** Task requirements **
The lines below should be written out again in full, exactly as they are.

○ ○ ○

(** ** [_peakwidth]: edge behaviour *)

(** With every sample from [i] to the end of the array above [height],
    the right scan either reads the entry past the end or stops exactly
    there. *)
Lemma width_right_past_end (sub_image : list Q) (height : Q) :
  forall fuel i,
  0 <= i <= len sub_image ->
  (forall k, i <= k < len sub_image -> (height < circular sub_image k)%Q) ->
  len sub_image - i <= Z.of_nat fuel ->
  Gpu.width_right sub_image (len sub_image) height fuel i = inl OutOfBounds
  \/ Gpu.width_right sub_image (len sub_image) height fuel i
     = inr (len sub_image).
Proof.
  induction fuel as [|fuel IH]; intros i Hi Habove Hfuel.
  - assert (i = len sub_image) by lia. subst i. simpl.
    destruct (_ <? _); [|now right]. rewrite rd_at_len. now left.
  - simpl. destruct (Z.eq_dec i (len sub_image)) as [->|Hne].
    + destruct (_ <? _); [|now right]. rewrite rd_at_len. now left.
    + replace (i <? 3 * len sub_image / 2) with true by lia.
      rewrite rd_circular by lia. simpl.
      assert (Hh : Qlt_b height (circular sub_image i) = true)
        by (apply Qlt_b_lt, Habove; lia).
      rewrite Hh. apply IH; [lia| |lia].
      intros k Hk. apply Habove. lia.
Qed.

(** X8.  A peak whose samples stay above the intersection height from
    the peak to the last sample of the profile: the left end is found,
    and the right scan of [_peakwidth], which does not wrap, reads the
    entry past the end of the profile. *)
Theorem peakwidth_reads_past_the_end (sub_image : list Q)
  (sub_peak_array : list Z) (sub_prominence : list Q) (target_height : Q)
  (pos : Z) :
  length sub_image = length sub_peak_array ->
  length sub_prominence = length sub_peak_array ->
  0 <= pos < len sub_peak_array ->
  is_peak sub_peak_array pos = true ->
  (forall k, pos <= k < len sub_peak_array ->
             (circular sub_image pos - entry sub_prominence pos * target_height
              < circular sub_image k)%Q) ->
  Gpu.peakwidth_at sub_image sub_peak_array sub_prominence target_height pos
  = inl OutOfBounds.
Proof.
  intros Hlen Hplen Hpos Hpk Habove.
  set (n := len sub_peak_array) in *.
  set (height :=
         (circular sub_image pos - entry sub_prominence pos * target_height)%Q)
    in *.
  assert (Himg : len sub_image = n) by (unfold n, len; now rewrite Hlen).
  assert (Hheight : (height <= circular sub_image pos)%Q).
  { apply Qlt_le_weak, Habove. lia. }
  unfold Gpu.peakwidth_at. unfold is_peak in Hpk.
  destruct (rd sub_peak_array pos) as [|pk]; [discriminate|]. simpl.
  rewrite Hpk. fold n. rewrite rd_circular by lia. simpl.
  assert (Hentry : rd sub_prominence pos = inr (entry sub_prominence pos)).
  { destruct (rd_in_range sub_prominence pos) as (x & -> & Hx).
    - unfold len. rewrite Hplen. exact Hpos.
    - unfold entry. f_equal. symmetry.
      now apply nth_lookup_Some with (d := 0%Q) in Hx. }
  rewrite Hentry. simpl. fold height.
  destruct (width_left_stop sub_image n Himg height (Z.to_nat (2 * n)) pos)
    as (iL & -> & HL); [lia|lia|]. simpl.
  assert (HiL : - n <= iL <= pos).
  { destruct HL as (H1 & H2 & _). split; [|exact H1].
    destruct (Z.eq_dec iL pos) as [->|]; [lia|].
    destruct (H2 (iL + 1) ltac:(lia)) as [Hb _]. lia. }
  rewrite rd_circular by lia. simpl.
  assert (Hleft :
    (if Qlt_b (circular sub_image iL) height
     then let* x1 := rd sub_image (iL + 1)
          in let* d := fdiv (height - circular sub_image iL)
                         (x1 - circular sub_image iL)
             in ret (inject_Z iL + d)%Q
     else ret (inject_Z iL)) = inr (left_ip sub_image height iL)).
  { unfold left_ip.
    destruct (Qlt_b (circular sub_image iL) height) eqn:E; [|reflexivity].
    apply Qlt_b_lt in E.
    destruct (left_stop_neighbour sub_image n height pos Hpos Hheight iL HL E)
      as [Hlt Hnext].
    rewrite rd_circular by lia. simpl.
    rewrite fdiv_positive by lra. reflexivity. }
  rewrite Hleft. simpl. rewrite <- Himg.
  destruct (width_right_past_end sub_image height
              (Z.to_nat (2 * len sub_image)) pos) as [-> | ->].
  - lia.
  - intros k Hk. apply Habove. lia.
  - lia.
  - reflexivity.
  - simpl. rewrite rd_at_len. reflexivity.
Qed.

○ ○ ○

** Completed task **
(** ** [_peakwidth]: edge behaviour *)

(** With every sample from [i] to the end of the array above [height],
    the right scan either reads the entry past the end or stops exactly
    there. *)
Lemma width_right_past_end (sub_image : list Q) (height : Q) :
  forall fuel i,
  0 <= i <= len sub_image ->
  (forall k, i <= k < len sub_image -> (height < circular sub_image k)%Q) ->
  len sub_image - i <= Z.of_nat fuel ->
  Gpu.width_right sub_image (len sub_image) height fuel i = inl OutOfBounds
  \/ Gpu.width_right sub_image (len sub_image) height fuel i
     = inr (len sub_image).
Proof.
  induction fuel as [|fuel IH]; intros i Hi Habove Hfuel.
  - assert (i = len sub_image) by lia. subst i. simpl.
    destruct (_ <? _); [|now right]. rewrite rd_at_len. now left.
  - simpl. destruct (Z.eq_dec i (len sub_image)) as [->|Hne].
    + destruct (_ <? _); [|now right]. rewrite rd_at_len. now left.
    + replace (i <? 3 * len sub_image / 2) with true by lia.
      rewrite rd_circular by lia. simpl.
      assert (Hh : Qlt_b height (circular sub_image i) = true)
        by (apply Qlt_b_lt, Habove; lia).
      rewrite Hh. apply IH; [lia| |lia].
      intros k Hk. apply Habove. lia.
Qed.

(** X8.  A peak whose samples stay above the intersection height from
    the peak to the last sample of the profile: the left end is found,
    and the right scan of [_peakwidth], which does not wrap, reads the
    entry past the end of the profile. *)
Theorem peakwidth_reads_past_the_end (sub_image : list Q)
  (sub_peak_array : list Z) (sub_prominence : list Q) (target_height : Q)
  (pos : Z) :
  length sub_image = length sub_peak_array ->
  length sub_prominence = length sub_peak_array ->
  0 <= pos < len sub_peak_array ->
  is_peak sub_peak_array pos = true ->
  (forall k, pos <= k < len sub_peak_array ->
             (circular sub_image pos - entry sub_prominence pos * target_height
              < circular sub_image k)%Q) ->
  Gpu.peakwidth_at sub_image sub_peak_array sub_prominence target_height pos
  = inl OutOfBounds.
Proof.
  intros Hlen Hplen Hpos Hpk Habove.
  set (n := len sub_peak_array) in *.
  set (height :=
         (circular sub_image pos - entry sub_prominence pos * target_height)%Q)
    in *.
  assert (Himg : len sub_image = n) by (unfold n, len; now rewrite Hlen).
  assert (Hheight : (height <= circular sub_image pos)%Q).
  { apply Qlt_le_weak, Habove. lia. }
  unfold Gpu.peakwidth_at. unfold is_peak in Hpk.
  destruct (rd sub_peak_array pos) as [|pk]; [discriminate|]. simpl.
  rewrite Hpk. fold n. rewrite rd_circular by lia. simpl.
  assert (Hentry : rd sub_prominence pos = inr (entry sub_prominence pos)).
  { destruct (rd_in_range sub_prominence pos) as (x & -> & Hx).
    - unfold len. rewrite Hplen. exact Hpos.
    - unfold entry. f_equal. symmetry.
      now apply nth_lookup_Some with (d := 0%Q) in Hx. }
  rewrite Hentry. simpl. fold height.
  destruct (width_left_stop sub_image n Himg height (Z.to_nat (2 * n)) pos)
    as (iL & -> & HL); [lia|lia|]. simpl.
  assert (HiL : - n <= iL <= pos).
  { destruct HL as (H1 & H2 & _). split; [|exact H1].
    destruct (Z.eq_dec iL pos) as [->|]; [lia|].
    destruct (H2 (iL + 1) ltac:(lia)) as [Hb _]. lia. }
  rewrite rd_circular by lia. simpl.
  assert (Hleft :
    (if Qlt_b (circular sub_image iL) height
     then let* x1 := rd sub_image (iL + 1)
          in let* d := fdiv (height - circular sub_image iL)
                         (x1 - circular sub_image iL)
             in ret (inject_Z iL + d)%Q
     else ret (inject_Z iL)) = inr (left_ip sub_image height iL)).
  { unfold left_ip.
    destruct (Qlt_b (circular sub_image iL) height) eqn:E; [|reflexivity].
    apply Qlt_b_lt in E.
    destruct (left_stop_neighbour sub_image n height pos Hpos Hheight iL HL E)
      as [Hlt Hnext].
    rewrite rd_circular by lia. simpl.
    rewrite fdiv_positive by lra. reflexivity. }
  rewrite Hleft. simpl. rewrite <- Himg.
  destruct (width_right_past_end sub_image height
              (Z.to_nat (2 * len sub_image)) pos) as [-> | ->].
  - lia.
  - intros k Hk. apply Habove. lia.
  - lia.
  - reflexivity.
  - simpl. rewrite rd_at_len. reflexivity.
Qed.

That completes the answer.